# Instructions for the task
Write out the data below exactly, beginning with the first line and ending once the line that has "destruct (Hnz Hne) as [Hspd Hh]." is written.

# Records for this task
Lemma generate_sources_total G w :
  layout G → faults w = [] →
  let P := absolute (PROJECT_DIR G) in
  fs w !! P = Some Dir →
  (∀ x, fs w !! (P ++ "sources" :: x) = None) →
  (range (NUMBER_OF_SOURCES G) ≠ [] →
   SOURCES_PER_DIR G ≠ 0 ∧ NUMBER_OF_HEADERS G ≠ 0) →
  ∃ w', generate_sources G w
        = (Ok (source_path G <$> range (NUMBER_OF_SOURCES G)), w')
    ∧ faults w' = []
    ∧ fs w' = foldl (put_source G P) (<[P ++ ["sources"] := Dir]> (fs w))
                (range (NUMBER_OF_SOURCES G)).
Proof.
  intros Hlay Hf P HP Hnone Hnz. pose proof Hlay as [Hsd _].
  unfold generate_sources. rewrite Hsd.
  erewrite bind_step; last first.
  { apply os_makedirs_quiet; [done|rewrite absolute_app by done; fold P..].
    - apply Hnone.
    - by rewrite parent_snoc. }
  rewrite absolute_app by done. fold P. rewrite <-Hsd.
  set (base := <[P ++ ["sources"] := Dir]> (fs w)).
  destruct (decide (range (NUMBER_OF_SOURCES G) = [])) as [Hnil|Hne].
  { rewrite Hnil. eexists. split; [reflexivity|]. done. }
  destruct (Hnz Hne) as [Hspd Hh].
  destruct (for_each_total (λ done acc w,
      acc = source_path G <$> done ∧ faults w = []
      ∧ fs w = foldl (put_source G P) base done)
      (λ all_sources i,
        sd ← lift (get_source_subdir G i);
        let subdir := path_div (SOURCES_DIR G) sd in
        os_makedirs subdir true ;;
        let source_path := path_div subdir ("file_" +:+ str i +:+ ".cpp") in
        open_w source_path ;;
        text ← lift (get_source_template G i);
        file_write source_path text ;;
        mret (all_sources ++ [source_path]))
      (range (NUMBER_OF_SOURCES G)) [] (set_fs <[P ++ ["sources"] := Dir]> w))
    as (r & w' & Hloop & -> & Hf' & Hfs').
  - done.
  - intros done i acc w0 _ (-> & Hf0 & Hfs0).
    eexists _, _. split.
    + apply source_iteration_total; try done; fold P; rewrite Hfs0.
      * destruct (foldl_put_is_Some (put_source G P) done base (P ++ ["sources"]))
          as [n Hn].
        { intros. by apply put_source_is_Some. }
        { unfold base. rewrite lookup_insert_eq. by eexists. }
        rewrite Hn. f_equal.
        apply foldl_put_source_lookup in Hn
          as [[-> _]|[(j & s & Hq & _)|Hb]]; [done| |].
        -- apply app_inv_head in Hq. done.
        -- unfold base in Hb. rewrite lookup_insert_eq in Hb. by injection Hb.
      * intros n Hn.
        apply foldl_put_source_lookup in Hn
          as [[-> _]|[(j & s & Hq & _)|Hb]]; [done| |].
        -- apply app_inv_head in Hq. done.
        -- unfold base in Hb. rewrite lookup_insert_ne in Hb.
           ++ by rewrite Hnone in Hb.
           ++ intros [=]%app_inv_head.
      * intros Hn.
        apply foldl_put_source_lookup in Hn
          as [[_ (j & Hq)]|[(j & s & _ & [=])|Hb]].
        -- apply app_inv_head in Hq. done.
        -- unfold base in Hb. rewrite lookup_insert_ne in Hb.
           ++ unfold source_rel in Hb. by rewrite Hnone in Hb.
           ++ intros [=]%app_inv_head.
    + split_and!; [by rewrite fmap_app|done|].
      cbn [fs set_fs]. by rewrite foldl_snoc, Hfs0.
  - exists w'. split_and!; [exact Hloop|done|done].
Qed.

Lemma generate_headers_total G w :
  layout G → faults w = [] →
  let P := absolute (PROJECT_DIR G) in
  fs w !! P = Some Dir →
  (∀ x, fs w !! (P ++ "includes" :: x) = None) →
  (range (NUMBER_OF_HEADERS G) ≠ [] → HEADERS_PER_DIR G ≠ 0) →
  ∃ w', generate_headers G w = (Ok (include_dirs G), w')
    ∧ faults w' = []
    ∧ fs w' = foldl (put_header G P) (<[P ++ ["includes"] := Dir]> (fs w))
                (range (NUMBER_OF_HEADERS G)).
Proof.
  intros Hlay Hf P HP Hnone Hnz. pose proof Hlay as [_ Hinc].
  unfold generate_headers. rewrite Hinc.
  erewrite bind_step; last first.
  { apply os_makedirs_quiet; [done|rewrite absolute_app by done; fold P..].
    - apply Hnone.
    - by rewrite parent_snoc. }
  rewrite absolute_app by done. fold P. rewrite <-Hinc.
  set (base := <[P ++ ["includes"] := Dir]> (fs w)).
  destruct (decide (range (NUMBER_OF_HEADERS G) = [])) as [Hnil|Hne].
  { unfold include_dirs, include_dir_set. rewrite Hnil.
    eexists. split; [reflexivity|]. done. }
  specialize (Hnz Hne).
  destruct (for_each_total (λ done (acc : gset Path) w,
      acc = list_to_set (include_dir G <$> done) ∧ faults w = []
      ∧ fs w = foldl (put_header G P) base done)
      (λ (all_include_dirs : gset Path) i,
        sd ← lift (get_include_subdir G i);
        let subdir := path_div (INCLUDES_DIR G) sd in
        os_makedirs subdir true ;;
        let all_include_dirs := all_include_dirs ∪ {[subdir]} in
        let header_path := path_div subdir ("file_" +:+ str i +:+ ".h") in
        open_w header_path ;;
        file_write header_path (get_header_template i) ;;
        mret all_include_dirs)
      (range (NUMBER_OF_HEADERS G)) ∅ (set_fs <[P ++ ["includes"] := Dir]> w))
    as (r & w' & Hloop & -> & Hf' & Hfs').
  - done.
  - intros done i acc w0 _ (-> & Hf0 & Hfs0).
    eexists _, _. split.
    + apply header_iteration_total; try done; fold P; rewrite Hfs0.
      * destruct (foldl_put_is_Some (put_header G P) done base (P ++ ["includes"]))
          as [n Hn].
        { intros. by apply put_header_is_Some. }
        { unfold base. rewrite lookup_insert_eq. by eexists. }
        rewrite Hn. f_equal.
        apply foldl_put_header_lookup in Hn
          as [[-> _]|[(j & s & Hq & _)|Hb]]; [done| |].
        -- apply app_inv_head in Hq. done.
        -- unfold base in Hb. rewrite lookup_insert_eq in Hb. by injection Hb.
      * intros n Hn.
        apply foldl_put_header_lookup in Hn
          as [[-> _]|[(j & s & Hq & _)|Hb]]; [done| |].
        -- apply app_inv_head in Hq. done.
        -- unfold base in Hb. rewrite lookup_insert_ne in Hb.
           ++ by rewrite Hnone in Hb.
           ++ intros [=]%app_inv_head.
      * intros Hn.
        apply foldl_put_header_lookup in Hn
          as [[_ (j & Hq)]|[(j & s & _ & [=])|Hb]].
        -- apply app_inv_head in Hq. done.
        -- unfold base in Hb. rewrite lookup_insert_ne in Hb.
           ++ unfold header_rel in Hb. by rewrite Hnone in Hb.
           ++ intros [=]%app_inv_head.
    + split_and!; [|done|].
      * rewrite fmap_app. simpl. by rewrite list_to_set_snoc_L.
      * cbn [fs set_fs]. by rewrite foldl_snoc, Hfs0.
  - exists w'. rewrite (bind_step _ _ _ _ _ Hloop). done.
Qed.

Lemma mapM_total {A B} (f : A → result B) (g : A → B) l :
  (∀ x, x ∈ l → f x = Ok (g x)) → mapM f l = Ok (g <$> l).
Proof.
  induction l as [|x l IH]; intros Hf; simpl; [done|].
  rewrite Hf by (by left). simpl.
  rewrite IH by (intros; apply Hf; by right). done.
Qed.

Lemma rel_posix_total G r :
  rel_posix G (PROJECT_DIR G ++ r) = Ok (as_posix (rel G (PROJECT_DIR G ++ r))).
Proof.
  unfold rel_posix, relative_to.
  rewrite decide_True by (by apply prefix_app_r). done.
Qed.

Lemma compile_entry_total G flags r w :
  compile_entry G flags (PROJECT_DIR G ++ r) w
  = (Ok (entry_of G flags (PROJECT_DIR G ++ r)), w).
Proof.
  unfold compile_entry, compile_argv, entry_of, argv_of, lift.
  rewrite !rel_posix_total. by destruct (endswith _ _).
Qed.

Lemma generate_compile_commands_total G w :
  faults w = [] →
  let P := absolute (PROJECT_DIR G) in
  fs w !! P = Some Dir →
  fs w !! (P ++ ["compile_commands.json"]) ≠ Some Dir →
  ∃ w', generate_compile_commands G
          (source_path G <$> range (NUMBER_OF_SOURCES G)) (include_dirs G) w
        = (Ok tt, w')
    ∧ faults w' = []
    ∧ fs w' = <[P ++ ["compile_commands.json"] := File (manifest_text G)]> (fs w).
Proof.
  intros Hf P HP Hman. unfold generate_compile_commands.
  erewrite bind_step; last first.
  { unfold lift.
    rewrite (mapM_total _ (λ d, "-I" +:+ as_posix (rel G d))); [reflexivity|].
    intros d Hd. rewrite sorted_Permutation in Hd.
    apply elem_of_include_dirs in Hd as (j & _ & ->).
    unfold include_dir. by rewrite rel_posix_total. }
  fold (include_flags_of G (include_dirs G)).
  change (include_flags_of G (include_dirs G)) with (manifest_flags G).
  rewrite path_div_component by apply manifest_component.
  assert (absolute (PROJECT_DIR G ++ ["compile_commands.json"])
          = P ++ ["compile_commands.json"]) as Habs by (by rewrite absolute_app).
  erewrite bind_step; last first.
  { apply open_w_total; [done|rewrite Habs..]; [done|].
    by rewrite parent_snoc. }
  rewrite Habs.
  set (w2 := set_fs <[P ++ ["compile_commands.json"] := File EmptyString]> w).
  destruct (for_each_total (λ done acc w',
      acc = entry_of G (manifest_flags G) <$> done ∧ w' = w2)
      (λ compile_commands source,
        entry ← compile_entry G (manifest_flags G) source;
        mret (compile_commands ++ [entry]))
      (source_path G <$> range (NUMBER_OF_SOURCES G)) [] w2)
    as (r & w' & Hloop & -> & ->).
  - done.
  - intros done x acc w0 Hx (-> & ->).
    apply list_elem_of_fmap in Hx as (i & -> & _). unfold source_path.
    eexists _, _. split.
    + erewrite bind_step by apply compile_entry_total. reflexivity.
    + by rewrite fmap_app.
  - rewrite (bind_step _ _ _ _ _ Hloop).
    rewrite file_write_quiet by done. rewrite Habs.
    eexists. split; [reflexivity|]. split; [done|].
    unfold w2. cbn [fs set_fs]. by rewrite insert_insert_eq.
Qed.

# Solution to this task
Lemma generate_sources_total G w :
  layout G → faults w = [] →
  let P := absolute (PROJECT_DIR G) in
  fs w !! P = Some Dir →
  (∀ x, fs w !! (P ++ "sources" :: x) = None) →
  (range (NUMBER_OF_SOURCES G) ≠ [] →
   SOURCES_PER_DIR G ≠ 0 ∧ NUMBER_OF_HEADERS G ≠ 0) →
  ∃ w', generate_sources G w
        = (Ok (source_path G <$> range (NUMBER_OF_SOURCES G)), w')
    ∧ faults w' = []
    ∧ fs w' = foldl (put_source G P) (<[P ++ ["sources"] := Dir]> (fs w))
                (range (NUMBER_OF_SOURCES G)).
Proof.
  intros Hlay Hf P HP Hnone Hnz. pose proof Hlay as [Hsd _].
  unfold generate_sources. rewrite Hsd.
  erewrite bind_step; last first.
  { apply os_makedirs_quiet; [done|rewrite absolute_app by done; fold P..].
    - apply Hnone.
    - by rewrite parent_snoc. }
  rewrite absolute_app by done. fold P. rewrite <-Hsd.
  set (base := <[P ++ ["sources"] := Dir]> (fs w)).
  destruct (decide (range (NUMBER_OF_SOURCES G) = [])) as [Hnil|Hne].
  { rewrite Hnil. eexists. split; [reflexivity|]. done. }
  destruct (Hnz Hne) as [Hspd Hh].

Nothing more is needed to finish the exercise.